As the weaving progresses, Mike pulls the rods up to form a growing saucer shape, trimming off protruding ends with secateurs and ﬁnally cutting off the protruding sticks after the 460 mm size is achieved.
When the first two sets of three rods have run their course, Mike adds in a second two sets of three rods [butt to butt].
He continues the weave until the tips are reached then trims off protruding bits with secateurs. To tighten the weaving, he taps the willow down with a rapping iron. When the wale is ﬁ finished, Mike uses a ruler to check for uniform height all around. Then he puts down uprights in a “4 behind 2” border. Mike Lilian explains that a wale is the name given to a type of stroke in willow weaving that involves working three or more rods at the same time and in a deﬁ ned sequence.
“The result is a tight row of ‘ties’ rods, often three-to-six layers high, that holds other often-weaker side-weavings in position.
Fitness and strength
The photos show Mike Lilian working very forcefully—it is tough to be a weaver, pushing and pulling thick, stringy willow rods.
Ask him if his fingers and hands have natural strength or whether he has developed this, question if he needs to exercise, warm-up or uses robust techniques and he replies that he does no special exercises for strengthening. But Mike Lilian’s disclaimer about strengthening exercises is offset by his super-fitness.
“I do no special exercises for strengthening but have run or biked 80 minutes daily for the last 40 years followed by exercises such as 300 sit-ups and 100 press-ups…so I suppose that helps. Basketry is essentially sedentary and so the above regime has been rigidly followed so that I stay fit and healthy. When I spent time with the basket makers in Villaines-les-Rochers in France in 1994, I found most were idle and big-time smokers but fantastic makers nonetheless. I met only one fitness freak and we went on several runs together—a great way to get to know a stranger in a foreign land. I did get carpal tunnel numbness in both wrists and arms after 28 years of weaving, but minor surgery has fixed that.”
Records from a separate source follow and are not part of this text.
(** One full cycle on the trace: the request, what came between, the
    sleep. *)
Definition full_cycle (self : CryptoDashboard) (mid : list event) : list event :=
  request self :: mid ++ [Sleep (update_interval (config self))].

(** The two lines that [run] logs before the loop. *)
Definition start_lines (self : CryptoDashboard) : list event :=
  [Log INFO "Starting Crypto Dashboard";
   Log INFO ("Tracking: " +:+ join ", " (coins (config self)))].

(** The same turn of the loop without Ctrl+C during the sleep. *)
Definition uninterrupted (c : cycle_env) : cycle_env :=
  {| net := net c; now := now c; sleep_interrupted := false |}.


(** ** Sample data *)

Module Sample.

Definition fl (s : bool) (m : positive) (e : Z) : pyval := PFloat (S754_finite s m e).
Definition obj (l : list (string * pyval)) : pyval := PDict (list_to_map l).

Definition dashboard (ids : list string) (interval : Z) : CryptoDashboard :=
  {| config := {| coins := ids; update_interval := interval;
                  api_base_url := "https://api.coingecko.com/api/v3";
                  request_timeout := 10 |};
     api := {| base_url := "https://api.coingecko.com/api/v3"; timeout := 10 |} |}.

Definition at_noon (o : net_outcome) : cycle_env :=
  {| net := o; now := "2024-05-01 12:00:00"; sleep_interrupted := false |}.

Definition answers (v : pyval) : cycle_env := at_noon (NetResponse 200 (Parsed v)).

(** 65000.5 and -1.23 as binary64. *)
Definition price_65000_5 : pyval := fl false 8933600695156736 (-37).
Definition change_minus_1_23 : pyval := fl true 5539427541665710 (-52).

Definition bitcoin_quote : gmap string pyval :=
  <["usd" := price_65000_5]> (<["usd_24h_change" := change_minus_1_23]> ∅).
Definition quotes : gmap string pyval := <["bitcoin" := PDict bitcoin_quote]> ∅.

End Sample.

(** * Properties *)

(** ** Numbers: conversion and rounding *)

Lemma digits2_pos_size p : digits2_pos p = Pos.size p.
Proof. induction p; simpl; congruence. Qed.

Lemma iter_xO_digits p k :
  digits2_pos (Pos.iter xO p k) = (digits2_pos p + k)%positive.
Proof.
  apply Pos.iter_ind.
  - simpl. lia.
  - intros k' a IH. simpl. lia.
Qed.

Lemma iter_xO_value p k : Pos.iter xO p k = (p * 2 ^ k)%positive.
Proof.
  apply Pos.iter_ind.
  - rewrite Pos.pow_1_r. lia.
  - intros k' a IH. rewrite Pos.pow_succ_r. lia.
Qed.

Lemma binary_round_aux_53 s m e :
  Zpos (digits2_pos m) = 53 -> -1074 <= e <= 971 ->
  binary_round_aux 53 1024 s (Zpos m) e loc_Exact = S754_finite s m e.
Proof.
  intros Hd He.
  unfold binary_round_aux, shr_fexp, fexp, emin. cbn [Zdigits2 shr_record_of_loc].
  rewrite Hd.
  replace (Z.max (53 + e - 53) (3 - 1024 - 53) - e) with 0 by lia.
  cbn [shr shr_m loc_of_shr_record round_nearest_even Zdigits2 shr_record_of_loc].
  rewrite Hd.
  replace (Z.max (53 + e - 53) (3 - 1024 - 53) - e) with 0 by lia.
  cbn [shr shr_m].
  destruct (Z.leb_spec e (1024 - 53)); [reflexivity | lia].
Qed.

Lemma digits2_pos_le_53 p : Zpos p < 2 ^ 53 -> Zpos (digits2_pos p) <= 53.
Proof.
  intros Hp. rewrite digits2_pos_size.
  pose proof (Pos.size_le p) as Hle.
  destruct (Z.le_gt_cases (Zpos (Pos.size p)) 53) as [H | H]; [exact H | exfalso].
  assert (2 ^ 54 <= 2 ^ Zpos (Pos.size p)) by (apply Z.pow_le_mono_r; lia).
  assert (Zpos (2 ^ Pos.size p) <= Zpos p~0) by lia.
  rewrite Pos2Z.inj_pow in *. lia.
Qed.

Lemma binary_round_small s p :
  Zpos p < 2 ^ 53 ->
  exists m k, binary_round 53 1024 s p 0 = S754_finite s m (- k)
              /\ 0 <= k /\ Zpos m = Zpos p * 2 ^ k.
Proof.
  intros Hp. pose proof (digits2_pos_le_53 p Hp) as Hd.
  unfold binary_round, shl_align, fexp, emin.
  replace (Z.max (Z.pos (digits2_pos p) + 0 - 53) (3 - 1024 - 53) - 0)
    with (Z.pos (digits2_pos p) - 53) by lia.
  replace (Z.max (Z.pos (digits2_pos p) + 0 - 53) (3 - 1024 - 53))
    with (Z.pos (digits2_pos p) - 53) by lia.
  destruct (Z.pos (digits2_pos p) - 53) as [ | d | d] eqn:E; [ | lia | ].
  - exists p, 0. rewrite binary_round_aux_53 by lia. split; [reflexivity | lia].
  - exists (Pos.iter xO p d), (Zpos d).
    rewrite binary_round_aux_53.
    + split; [reflexivity | ]. split; [lia | ].
      rewrite iter_xO_value, Pos2Z.inj_mul, Pos2Z.inj_pow. reflexivity.
    + rewrite iter_xO_digits. lia.
    + lia.
Qed.

Lemma float_of_int_exact z :
  Z.abs z <= 2 ^ 53 ->
  exists f q, float_of_int z = Ok f /\ float_Q f = Some q /\
              (q == inject_Z z)%Q /\ (0 <= z -> SFabs f = f).
Proof.
  intros Hz. unfold float_of_int, binary_normalize.
  assert (Hp : forall s p, Zpos p <= 2 ^ 53 ->
            exists f q, match binary_round 53 1024 s p 0 with
                        | S754_infinity _ => Raise OverflowError
                        | f => Ok f
                        end = Ok f /\ float_Q f = Some q /\
                        (q == inject_Z (if s then Zneg p else Zpos p))%Q /\
                        (s = false -> SFabs f = f)).
  { intros s p Hle.
    destruct (Z.eq_dec (Zpos p) (2 ^ 53)) as [He | Hne].
    - assert (p = 9007199254740992%positive) as -> by lia.
      destruct s; vm_compute; eexists _, _; repeat split; try reflexivity;
        discriminate.
    - destruct (binary_round_small s p ltac:(lia)) as (m & k & -> & Hk & Hm).
      eexists _, _. split; [reflexivity | ]. split; [reflexivity | ].
      split; [ | now intros ->].
      destruct k as [ | k | k]; [ | | lia].
      + change (- 0) with 0. unfold magnitude.
        rewrite Z.pow_0_r, Z.mul_1_r in *. rewrite Hm.
        destruct s; reflexivity.
      + change (- Z.pos k) with (Z.neg k). unfold magnitude.
        destruct s; unfold Qeq; cbn [Qnum Qden Qopp inject_Z];
          rewrite ?Pos2Z.inj_pow; lia. }
  destruct z as [ | p | p].
  - exists (S754_zero false), 0%Q. repeat split; reflexivity.
  - destruct (Hp false p ltac:(lia)) as (f & q & ? & ? & ? & ?). eauto 10.
  - destruct (Hp true p ltac:(lia)) as (f & q & ? & ? & ? & ?).
    exists f, q. repeat split; auto. lia.
Qed.

Lemma round_half_even_near num den :
  0 <= num -> 0 < den ->
  0 <= round_half_even num den /\
  2 * Z.abs (round_half_even num den * den - num) <= den.
Proof.
  intros Hn Hd. unfold round_half_even.
  pose proof (Z.div_mod num den ltac:(lia)) as Hdm.
  pose proof (Z.mod_pos_bound num den Hd) as Hr.
  pose proof (Z.div_pos num den Hn Hd) as Hq.
  destruct (Z.compare_spec (2 * (num mod den)) den) as [He | Hl | Hg];
    [destruct (Z.even (num / den)) | | ]; split; nia.
Qed.

Lemma magnitude_pos m e : (0 < magnitude m e)%Q.
Proof.
  unfold magnitude, Qlt. destruct e as [ | k | k]; cbn [Qnum Qden inject_Z].
  - lia.
  - pose proof (Z.pow_pos_nonneg 2 (Z.pos k)). nia.
  - lia.
Qed.

Lemma hundredths_near m e :
  0 <= hundredths m e /\
  (Qabs (inject_Z (hundredths m e) - 100 * magnitude m e) <= 1 # 2)%Q.
Proof.
  unfold hundredths, magnitude.
  destruct e as [ | k | k].
  - split; [lia | ]. rewrite Z.pow_0_r. set (X := Z.pos m * 1).
    replace (100 * Z.pos m * 1) with (100 * X) by (subst X; lia).
    unfold Qle, Qabs, Qminus, Qplus, Qmult, Qopp, inject_Z. cbn [Qnum Qden]. lia.
  - pose proof (Z.pow_pos_nonneg 2 (Z.pos k)).
    split; [nia | ]. set (X := Z.pos m * 2 ^ Z.pos k).
    replace (100 * Z.pos m * 2 ^ Z.pos k) with (100 * X) by (subst X; lia).
    unfold Qle, Qabs, Qminus, Qplus, Qmult, Qopp, inject_Z. cbn [Qnum Qden]. lia.
  - assert (Hd : 0 < 2 ^ Z.pos k) by (apply Z.pow_pos_nonneg; lia).
    destruct (round_half_even_near (100 * Z.pos m) (2 ^ Z.pos k) ltac:(lia) Hd)
      as [H0 Hnear].
    split; [exact H0 | ].
    set (n := round_half_even (100 * Z.pos m) (2 ^ Z.pos k)) in *.
    unfold Qle, Qabs, Qminus, Qplus, Qmult, Qopp, inject_Z. cbn [Qnum Qden].
    rewrite !Pos2Z.inj_mul, Pos2Z.inj_pow. lia.
Qed.

Lemma format_float_abs f q :
  float_Q f = Some q ->
  exists n, format_float_2f false (SFabs f) = fixed2 false n /\ 0 <= n /\
            (Qabs (inject_Z n - 100 * Qabs q) <= 1 # 2)%Q.
Proof.
  intros Hq. destruct f as [s | s | | s m e]; simpl in Hq; try discriminate;
    injection Hq as <-.
  - exists 0. split; [reflexivity | ]. split; [lia | ]. vm_compute. discriminate.
  - exists (hundredths m e). split; [reflexivity | ].
    destruct (hundredths_near m e) as [H0 Hn]. split; [exact H0 | ].
    assert (Ha : (Qabs (if s then - magnitude m e else magnitude m e)
                  == magnitude m e)%Q).
    { destruct s; [rewrite Qabs_opp | ];
        apply Qabs_pos, Qlt_le_weak, magnitude_pos. }
    now rewrite Ha.
Qed.

Lemma abs_decimal_format change q :
  decimal change q ->
  exists a n, py_abs change = Ok a /\ format_2f false a = Ok (fixed2 false n) /\
              0 <= n /\ (Qabs (inject_Z n - 100 * Qabs q) <= 1 # 2)%Q.
Proof.
  intros [[z | f q' Hq] Hz].
  - destruct (float_of_int_exact (Z.abs z) ltac:(lia)) as (f & q0 & Hf & Hq & He & Ha).
    destruct (format_float_abs f q0 Hq) as (n & Hs & H0 & Hn).
    exists (PInt (Z.abs z)), n. split; [reflexivity | ].
    split; [ | split; [exact H0 | ]].
    + simpl. rewrite Hf. simpl. rewrite <- Hs, Ha; [reflexivity | lia].
    + rewrite He in Hn.
      replace (Qabs (inject_Z (Z.abs z))) with (Qabs (inject_Z z)) in Hn; [exact Hn | ].
      unfold Qabs, inject_Z. f_equal. lia.
  - destruct (format_float_abs f q' Hq) as (n & Hs & H0 & Hn).
    exists (PFloat (SFabs f)), n. split; [reflexivity | ]. simpl. now rewrite Hs.
Qed.

Lemma ge_zero_number v q :
  number v q ->
  exists b, ge_zero v = Ok b /\ (b = true <-> (0 <= q)%Q).
Proof.
  destruct 1 as [z | f q Hq].
  - exists (0 <=? z). split; [reflexivity | ].
    unfold Qle. cbn [Qnum Qden inject_Z]. rewrite Z.leb_le. lia.
  - destruct f as [s | s | | s m e]; simpl in Hq; try discriminate;
      injection Hq as <-.
    + exists true. split; [reflexivity | ]. split; [ | reflexivity].
      intros _. apply Qle_refl.
    + pose proof (magnitude_pos m e) as Hm. destruct s.
      * exists false. split; [reflexivity | ]. split; [discriminate | ].
        intros Hle. exfalso. apply (Qlt_irrefl 0).
        eapply Qlt_le_trans; [exact Hm | ].
        apply Qopp_le_compat in Hle. rewrite Qopp_opp in Hle. exact Hle.
      * exists true. split; [reflexivity | ]. split; [ | reflexivity].
        intros _. now apply Qlt_le_weak.
Qed.

Lemma gt_zero_number v q :
  number v q ->
  exists b, gt_zero v = Ok b /\ (b = true <-> (0 < q)%Q).
Proof.
  destruct 1 as [z | f q Hq].
  - exists (0 <? z). split; [reflexivity | ].
    unfold Qlt. cbn [Qnum Qden inject_Z]. rewrite Z.ltb_lt. lia.
  - destruct f as [s | s | | s m e]; simpl in Hq; try discriminate;
      injection Hq as <-.
    + exists false. split; [reflexivity | ]. split; [discriminate | ].
      intros H. now apply Qlt_irrefl in H.
    + pose proof (magnitude_pos m e) as Hm. destruct s.
      * exists false. split; [reflexivity | ]. split; [discriminate | ].
        intros Hlt. exfalso. apply (Qlt_irrefl 0).
        eapply Qlt_trans; [exact Hm | ].
        apply Qopp_lt_compat in Hlt. rewrite Qopp_opp in Hlt. exact Hlt.
      * exists true. split; [reflexivity | ]. tauto.
Qed.

Lemma format_2f_decimal comma v q :
  decimal v q -> exists s, format_2f comma v = Ok s.
Proof.
  intros [[z | f q' Hq] Hz].
  - destruct (float_of_int_exact z Hz) as (f & q0 & Hf & _).
    simpl. rewrite Hf. simpl. eauto.
  - simpl. eauto.
Qed.

(** ** The cells of a row *)

Lemma format_price_change_decimal change q :
  decimal change q ->
  exists (up : bool) (n : Z),
    format_price_change change = Ok (change_text up n) /\
    (up = true <-> (0 <= q)%Q) /\
    0 <= n /\ (Qabs (inject_Z n - 100 * Qabs q) <= 1 # 2)%Q.
Proof.
  intros Hd.
  destruct (ge_zero_number change q (proj1 Hd)) as (up & Hup & Hdir).
  destruct (abs_decimal_format change q Hd) as (a & n & Ha & Hf & H0 & Hn).
  exists up, n. split; [ | auto].
  unfold format_price_change. rewrite Hup. cbn. rewrite Ha. cbn. rewrite Hf.
  reflexivity.
Qed.

Lemma quote_cells_unavailable (m : gmap string pyval) coin_id :
  (m !! coin_id = None \/
   exists d, m !! coin_id = Some (PDict d) /\ price_unavailable (d !! "usd")) ->
  quote_cells (PDict m) coin_id = Ok ("N/A", "N/A").
Proof.
  unfold quote_cells. cbv [dict_get mbind mret res_mbind res_ret res_bind].
  intros [-> | (d & -> & Hp)].
  - rewrite !lookup_empty. reflexivity.
  - unfold price_unavailable in Hp.
    destruct (d !! "usd") as [price | ].
    + destruct Hp as (q & Hnum & Hq).
      destruct (gt_zero_number price q Hnum) as (b & -> & Hb).
      destruct b; [ | reflexivity].
      exfalso. apply (Qlt_irrefl 0). eapply Qlt_le_trans; [ | exact Hq].
      now apply Hb.
    + reflexivity.
Qed.

Lemma quote_cells_available (m d : gmap string pyval) coin_id price p :
  m !! coin_id = Some (PDict d) ->
  d !! "usd" = Some price ->
  decimal price p -> (0 < p)%Q ->
  exists price_text,
    format_2f true price = Ok price_text /\
    quote_cells (PDict m) coin_id =
      res_bind (format_price_change
                  (match d !! "usd_24h_change" with Some v => v | None => PInt 0 end))
               (fun change_str => Ok ("$" +:+ price_text, change_str)).
Proof.
  intros Hm Hd Hdec Hpos.
  destruct (gt_zero_number price p (proj1 Hdec)) as (b & Hb & Hdir).
  assert (b = true) as -> by now apply Hdir.
  destruct (format_2f_decimal true price p Hdec) as (s & Hs).
  exists s. split; [exact Hs | ].
  unfold quote_cells. cbv [dict_get mbind mret res_mbind res_ret res_bind].
  rewrite Hm, Hd, Hb, Hs. reflexivity.
Qed.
The most unusual items Mike makes are the willow coffins. He began weaving them 12 years ago before he had a market but has found that they have become increasingly sought-after and sells about four each year. They are most often sold to people who plan to have a natural burial, usually in a native bush setting where trees are planted over the burial mound.
Natural burial sites are available in Wellington and Motueka, with sites in New Plymouth, Wanganui, Hamilton, Dunedin, and Christchurch under consideration.
One of his first clients was an elderly nurse who planned to keep her coffin in the lounge as a coffee table until she needed it for its designated purpose. Another had terminal cancer and ordered it for her imminent death.
A woman in the North Island ordered one for her husband. It was to measure 1720 mm long (5’ 7 3/4”) but Mike mistakenly made it only 1670 mm long (5’ 5 3/4”). She decided to keep the smaller one for herself.
He has several in storage for customers but is running out of space and says he will have to make other arrangements. He sells them for $1800 plus GST and takes ten days to make one, using about 20 kg of willow.
He notes that as coffins have to actually serve the function that they are intended for, he makes sure that they are super strong, using big sticks in the frame-work around which the weaving is done. “There are no prizes for a body falling through a coffin during the service,” he says wryly.